森下/しかし、それが明治以降ひっくり返ってしまった。今では外人にこんなジョークを言われます「世界で一番薄い本。それはイギリスの料理本、日本のジョーク本。開けてみたらすぐ裏だ」
―笑ってられないですね。日本人にはユーモアがなくて、ジョークが通じないと思われていますよね。
森下/実はそんなことはなくて、落語などはとんでもなく奥深いジョーク芸で、世界に冠たる笑いと言えます。落語に出てくる笑いに比べたらアメリカやイギリスのジョークなんて、ほんの先っちょの笑いですよ。今、それがグローバル化などと言われてぐちゃぐちゃにされてしまったんです。
―落語の笑いには人間の情がありますよね。
森下/古典落語のゆるっときて、うれしくって、心に沁み込む人情の通った豊かなジョーク。私はこれからの日本は、江戸の終わりに外国人をびっくりさせたあの「ゆるっ」とした日本を取り戻すことを目標にしたら良いと思っています。日本人らしい笑いに満ちていて、みんなが笑っている社会。日本はもっとゆっ たりした社会でいいと思います。今、十分豊かなのですから、これ以上あまり考えずに、人が笑える社会になるよう仕組みを変えるべきだと思うのです。

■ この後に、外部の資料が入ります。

(* ===== verification/TimerProps.v ===== *)
(** * Properties of the main loop, the timer queue and the command socket *)

From S2P Require Export WireProps.

Section main_props.
Context {E : Env} {EO : EnvOk E}.
Implicit Types w : world.

(** C26. The loop of [main] refines the step relation of the daemon.  A daemon that was told
    to end does nothing.  For any other, and whatever the descriptors report, as long as the
    datagrams and packets are well formed, the two nested loops are the sequence of their
    events (what each wake-up reports, in the order of [main], [get_next_alarm_run] after
    each, the alarms after each round), faults included; and when that commits no fault it
    is a run of single steps in which the kernel handed over the packets of all the
    wake-ups, each once; the state stays well formed and every packet is accounted for.
    (No run without a fault ends early: the commands that end the daemon are faults, C40.) *)
Theorem main_loop_refines_steps rounds next w :
  world_ok w → Forall (Forall ready_ok) rounds →
  if md_end (w_data w) then main_loop rounds next w = Ok next w
  else main_loop rounds next w = loop_do_all (concat (round_events <$> rounds)) next w ∧
    ∀ r w', main_loop rounds next w = Ok r w' →
      ∃ seen, seen ≡ₚ concat (handed_over <$> concat rounds) ∧
        daemon_run w seen w' ∧ world_ok w' ∧ ∃ lost, accounts seen lost w w'.
Proof.
  intros Hw Hall. destruct (md_end (w_data w)) eqn:He.
  { destruct rounds; [done|]. simpl. unfold mbind, M_bind, data, gets. by rewrite He. }
  split; [by apply main_loop_do|]. intros r w'. rewrite main_loop_do by done.
  intros (seen & Hp & Hr)%loop_do_all_run; [|by apply rounds_arrive].
  exists seen. destruct (daemon_run_spec _ _ _ Hw Hr) as (Hw' & _ & Hacc).
  split; [by rewrite Hp, rounds_packets|]. done.
Qed.

(** In a round in which [select] reports nothing before the first alarm exists
    (its first call is interrupted), [main] reads [next] without a value. *)
Theorem first_round_reads_uninitialised w :
  al_root (w_alarms w) = [] → fails (main_round [] None) Uninitialised w.
Proof. apply main_round_uninitialised. Qed.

―「幸福の指標」といった言葉が聞かれるようになってきましたが、あまり細かいことに拘らないほうが良いように思いますが。
森下/その通り。楽しく笑っていればいい。単純でわかりやすいですよ。「儲かりまっか?」から「おたくの会社、笑ってまっか?」が挨拶になる感じがいいじゃないですか。
―なるほど!人情通う「ゆるっ」とした日本の笑いが、家庭、会社、学校、町の至るところから聞こえてくる。そんな社会にしていきたいですね。ところで、先生ご自身の今後の夢は?
森下/もちろん、楽しく笑っていることです。
―先生の周りの皆さんも、きっといつも笑っていらっしゃることでしょうね。
森下/まあ、これが苦笑だからややこしいんですよ(大笑)。
―いろんなことを相対化すると、あまりしかめっ面する必要もないかもしれませんね。お互い「許されて存在しあっている」と思えばいいのかなと。今年も笑いながら精進します!”新春初笑い”をいただき、ありがとうございました。